冬悟が腕を振り上げるとぴゅう、と逃げる。

腕時計をちらりと見る冬悟。

「じゃあオレもそろそろ行くからな!…馬鹿親父!」

「おーう、いってらっしゃーい。」

自分でも、何となく気が付いてはいるけれど、「親父」と呼べる様になったのも姫乃が来てからだった。

その姫乃の後を追う形で、冬悟は学校へと向かう。

「おはようゴザイマス。明神先生。」

学校に着くと姫乃に挨拶された。

学校では「明神先生。」

ウチでは明神は二人いるので名前で呼ぶ。

これは暗黙の了解での二人のルールだった。

「おう、おはよう桶川。」

休み明けは特に口が変な感じがする。

うっかり「ひめのん」と言いそうになるのをぐっと我慢する。




朝の授業を全て終え、職員室で昼食を取る冬悟。

同僚の保健医、湟神澪が隣に座る。

「最近、弁当なんだな。去年までカップラーメンとかじゃなかったか?」

湟神は男子生徒の間で絶大な人気を得ていると同時に、仮病を使う生徒は直ぐ見抜いて保健室から文字通り「叩き出す」為恐怖の対象でもある。

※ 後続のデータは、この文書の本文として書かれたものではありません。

(* ===== verification/P2pd.v ===== *)
(** * The daemon: [src/p2pd_dummy.c] and [src/p2pd.c].

    [main] parses the command line, sets up epoll, the signal descriptor, the
    wpa_supplicant process and the dummy manager, runs the event loop and tears
    everything down.  [None] means, as in [P2pdInterface.v], that a call does
    not return.  The static counter of [bind_socket] is threaded through. *)

From S2P Require Import Prelude CLib RecordSet Bytes WpaParser P2pdConfig Posix WpaCtrl P2pdInterface.

(** ** The dummy manager *)

(** The addresses of the configuration and of the dummy, and the number of
    [dummy_event_fn] as a function pointer. *)
Definition ADDR_CONFIG : Z := 14.
Definition ADDR_DUMMY : Z := 15.
Definition DUMMY_EVENT_FN : Z := 16.

Record owfd_p2pd_dummy := mkDummy { dm_config : Z; dm_iface : Z }.

Definition sizeof_dummy : Z := 16.

Record owfd_p2pd := mkP2pd {
  pd_config : owfd_p2pd_config;
  pd_efd : Z;
  pd_sfd : Z;
  pd_interface : option owfd_p2pd_interface;
  pd_dummy : option owfd_p2pd_dummy;
}.

#[export] Instance eta_p2pd : Eta owfd_p2pd := fun p =>
  mkP2pd (pd_config p) (pd_efd p) (pd_sfd p) (pd_interface p) (pd_dummy p).

Definition sizeof_siginfo : Z := 128.

(** The signals the daemon reads from its descriptor. *)
Definition sigs : list Z := [SIGINT; SIGTERM; SIGQUIT; SIGHUP; SIGCHLD; SIGPIPE].

(** [sizeof(evs) / sizeof( *evs)] *)
Definition max_evs : Z := 64.

Section daemon.
Context (kernel : list event -> call -> Z * list Z) (getpid : Z).

Definition dummy_event_fn (fuel : nat) (ev : owfd_wpa_event) (s : wstate) : io (option wstate) :=
  match ev_type ev with
  | OWFD_WPA_EVENT_P2P_PROV_DISC_SHOW_PIN =>
    let? _ := owfd_p2pd_interface_connect kernel fuel (fst s) (ev_mac ev) (default [] (ev_str ev))
                (Some (str "display")) in
    oret s
  | _ => oret s
  end.

(** The event functions of the program. *)
Definition event_fns (fuel : nat) (fn : Z) (ev : owfd_wpa_event) (data : Z) (s : wstate) : io (option wstate) :=
  if fn =? DUMMY_EVENT_FN then dummy_event_fn fuel ev s else oret s.

Definition owfd_p2pd_dummy_new (iface : owfd_p2pd_interface) :
    io (Z * owfd_p2pd_interface * option owfd_p2pd_dummy) :=
  let% ok := on_heap (grant sizeof_dummy) in
  if negb ok then iret (- ENOMEM, iface, None)
  else
    let% (r, iface) := owfd_p2pd_interface_register_event_fn iface DUMMY_EVENT_FN ADDR_DUMMY in
    if r <? 0 then let% _ := on_heap (free_blocks 1) in iret (r, iface, None)
    else iret (0, iface, Some (mkDummy ADDR_CONFIG ADDR_IFACE)).

(** [dummy->iface] is the interface of the daemon. *)
Definition owfd_p2pd_dummy_free (dummy : option owfd_p2pd_dummy) (iface : option owfd_p2pd_interface) :
    io (option (option owfd_p2pd_interface)) :=
  match dummy with
  | None => oret iface
  | Some _ =>
    match iface with
    | None => iret None
    | Some iface =>
      let% iface := owfd_p2pd_interface_unregister_event_fn iface DUMMY_EVENT_FN ADDR_DUMMY in
      let% _ := on_heap (free_blocks 1) in
      oret (Some iface)
    end
  end.

(** ** Dispatching *)

(** The daemon and the counter of [bind_socket]. *)
Definition pstate : Type := owfd_p2pd * Z.

(** The reaction to a signal that was read. *)
Definition handle_signal (fuel : nat) (signo ssi_pid : Z) (s : pstate) : io (option (Z * pstate)) :=
  if signo =? SIGCHLD then
    match pd_interface (fst s) with
    | None => iret None
    | Some iface =>
      let? (r, iface) := owfd_p2pd_interface_dispatch_chld kernel fuel iface ssi_pid in
      oret (if negb (r =? OWFD_P2PD_EP_NOT_HANDLED) then r else OWFD_P2PD_EP_HANDLED,
            (fst s <| pd_interface := Some iface |>, snd s))
    end
  else if signo =? SIGPIPE then oret (OWFD_P2PD_EP_HANDLED, s)
  else oret (OWFD_P2PD_EP_QUIT, s).

Definition owfd_p2pd_dispatch_sfd (fuel : nat) (events tag : Z) (s : pstate) : io (option (Z * pstate)) :=
  if negb (tag =? TAG_SFD) then oret (OWFD_P2PD_EP_NOT_HANDLED, s)
  else if has_epoll events (Z.lor EPOLLHUP EPOLLERR) then oret (- EPIPE, s)
  else
    let% (l, info) := sys kernel (Read (pd_sfd (fst s)) sizeof_siginfo) in
    if l <? 0 then oret (l, s)
    else if negb (l =? sizeof_siginfo) then oret (OWFD_P2PD_EP_NOT_HANDLED, s)
    else handle_signal fuel (get_le32 info 0) (get_le32 info 12) s.

Definition dispatch_iface (fuel : nat) (tag : Z) (s : pstate) : io (option (Z * pstate)) :=
  match pd_interface (fst s) with
  | None => iret None
  | Some iface =>
    let? (r, iface, counter) :=
      owfd_p2pd_interface_dispatch kernel event_fns fuel iface (snd s) tag in
    oret (r, (fst s <| pd_interface := Some iface |>, counter))
  end.

Fixpoint dispatch_evs (fuel : nat) (evs : list (Z * Z)) (r : Z) (s : pstate) : io (option (Z * pstate)) :=
  match evs with
  | [] => oret (r, s)
  | (events, tag) :: evs =>
    if tag =? 0 then dispatch_evs fuel evs r s
    else
      let? (r, s) := owfd_p2pd_dispatch_sfd fuel events tag s in
      if r <? 0 then oret (r, s)
      else if r =? OWFD_P2PD_EP_HANDLED then dispatch_evs fuel evs r s
      else if r =? OWFD_P2PD_EP_QUIT then oret (r, s)
      else
        let? (r, s) := dispatch_iface fuel tag s in
        if r <? 0 then oret (r, s)
        else if r =? OWFD_P2PD_EP_HANDLED then dispatch_evs fuel evs r s
        else if r =? OWFD_P2PD_EP_QUIT then oret (r, s)
        else dispatch_evs fuel evs r s
  end.

Definition owfd_p2pd_dispatch (fuel : nat) (s : pstate) : io (option (Z * pstate)) :=
  let% (n, d) := sys kernel (EpollWait (pd_efd (fst s)) max_evs (-1)) in
  if n <? 0 then oret (if again n then 0 else n, s)
  else dispatch_evs fuel (ztake (if max_evs <? n then max_evs else n) (epoll_events d)) 0 s.

Fixpoint owfd_p2pd_run (n fuel : nat) (s : pstate) : io (option (Z * pstate)) :=
  match n with
  | O => iret None
  | S n =>
    let? (r, s) := owfd_p2pd_dispatch fuel s in
    if r <? 0 then oret (r, s)
    else if r =? OWFD_P2PD_EP_QUIT then oret (0, s)
    else owfd_p2pd_run n fuel s
  end.

(** ** Setting up and tearing down *)

Definition close_fd (fd : Z) : io Z := if 0 <=? fd then sys_ kernel (Close fd) else iret 0.

Definition owfd_p2pd_teardown (fuel : nat) (p2pd : owfd_p2pd) : io (option unit) :=
  let? iface := owfd_p2pd_dummy_free (pd_dummy p2pd) (pd_interface p2pd) in
  let? _ := owfd_p2pd_interface_free kernel fuel iface in
  let% _ := close_fd (pd_sfd p2pd) in
  let% _ := close_fd (pd_efd p2pd) in
  oret tt.

(** The label [error] of [owfd_p2pd_setup]. *)
Definition setup_error (fuel : nat) (r : Z) (s : pstate) : io (option (Z * pstate)) :=
  let? _ := owfd_p2pd_teardown fuel (fst s) in oret (r, s).

Fixpoint install_handlers (sigs : list Z) : io Z :=
  match sigs with
  | [] => iret 0
  | sig :: sigs =>
    let% r := sys_ kernel (Sigaction sig) in
    if r <? 0 then iret r else install_handlers sigs
  end.

(** From the interface on. *)
Definition setup_objects (fuel : nat) (s : pstate) : io (option (Z * pstate)) :=
  let? (r, iface, counter) :=
    owfd_p2pd_interface_new kernel getpid fuel (pd_config (fst s)) (pd_efd (fst s)) (snd s) in
  let s := (fst s <| pd_interface := iface |>, counter) in
  match iface with
  | None => setup_error fuel r s
  | Some iface =>
    let% (r, iface, dummy) := owfd_p2pd_dummy_new iface in
    let s := (fst s <| pd_interface := Some iface |> <| pd_dummy := dummy |>, counter) in
    if r <? 0 then setup_error fuel r s else oret (0, s)
  end.

Definition owfd_p2pd_setup (fuel : nat) (s : pstate) : io (option (Z * pstate)) :=
  let% efd := sys_ kernel EpollCreate in
  let s := (fst s <| pd_efd := efd |>, snd s) in
  if efd <? 0 then setup_error fuel efd s
  else
    let% r := install_handlers sigs in
    if r <? 0 then setup_error fuel r s
    else
      let% r := sys_ kernel (Sigprocmask sigs) in
      if r <? 0 then setup_error fuel r s
      else
        let% sfd := sys_ kernel (Signalfd sigs) in
        let s := (fst s <| pd_sfd := sfd |>, snd s) in
        if sfd <? 0 then setup_error fuel sfd s
        else
          let% r := owfd_p2pd_ep_add kernel efd sfd TAG_SFD EPOLLIN in
          if r <? 0 then setup_error fuel r s else setup_objects fuel s.

(** What [main] does behind the command line, with the exit status. *)
Definition serve (n fuel : nat) (conf : owfd_p2pd_config) : io (option Z) :=
  let? (r, s) := owfd_p2pd_setup fuel (mkP2pd conf (-1) (-1) None None, 0) in
  let? r :=
    if r <? 0 then oret r
    else
      let? (r, s) := owfd_p2pd_run n fuel s in
      let? _ := owfd_p2pd_teardown fuel (fst s) in
      oret r in
  let% _ := on_heap (owfd_p2pd_clear_config conf) in
  oret (- r).

Definition main (n fuel : nat) (args : list (list Z)) : io (option Z) :=
  let% res := on_heap (owfd_p2pd_parse_argv args owfd_p2pd_init_config) in
  match res with
  | None => iret None
  | Some (r, conf) => if r <? 0 then oret (- r) else serve n fuel conf
  end.

End daemon.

「まあ、何だ。体に悪いもんばっかり食ってると良くないと思いまして。」

うやむやに答える冬悟。

玉子焼きを一つ口に頬張る。

確か少しお塩を多く入れすぎた、と朝謝っていた玉子焼きだ。

少し塩辛いけれど気になるほどではない。

「そういや、お前。担任のクラスの桶川と同じアパートなんだって?」

一瞬、玉子焼きが喉に詰まる。

吐き出すのも勿体無くてそのまま無理やり飲み込む。

「まあ、そうみたいっスね。…部屋は違うけど。」

嘘ではない。

けれどほぼ同棲です、とは言いがたい。

「ふーん。」

そう言うと湟神はもう一度弁当の包みをまじまじと眺めた。

「…あげないですよ。」

そう言ってさりげなく湟神の視界から弁当箱を隠す。

「別にいらんが。」

カラカラと音を立てて職員室のドアが開いた。

ひょこりと姫乃が顔を出す。

「あ、明神先生。」

「…どうした?桶川。」

姫乃は、冬悟と湟神を順番に見ると、何やら手で冬悟にサインを送る。

(今日の晩御飯、何がいいですか?)

それに、冬悟もサインで返す。

(お任せします。でも、お肉がいい。)

(昨日も、お肉でした。今日は、魚に、しませんか?)

(じゃあ、煮付けがいい。)

(了解!)

最後はお互いにぐっと親指を立てると姫乃は満足そうに職員室から去っていった。

その後姿を眺める冬悟と湟神。

気まずい時間が流れる。

冬悟が、残りの弁当に手をつける。

「…まあ、何だ。個人の自由だから私はとやかく言わんが、卒業するまで手は出すなよ。」

今度こそ、冬悟は玉子焼きを吹き出した。

「そんなんじゃねえっス!!」

精一杯否定してみるけれど湟神はふう、とため息をつく。

「PTAは怖いぞ…。教師を辞めたくなければもっと上手に立ち回れ。今のじゃ何かあると言ってる様なもんだ。」

先ほどのサインも春先に姫乃が学校で「今日の晩御飯は…。」と聞いてきたのを必死で止めて、じゃあどうするかと作戦を練った結果のものだった。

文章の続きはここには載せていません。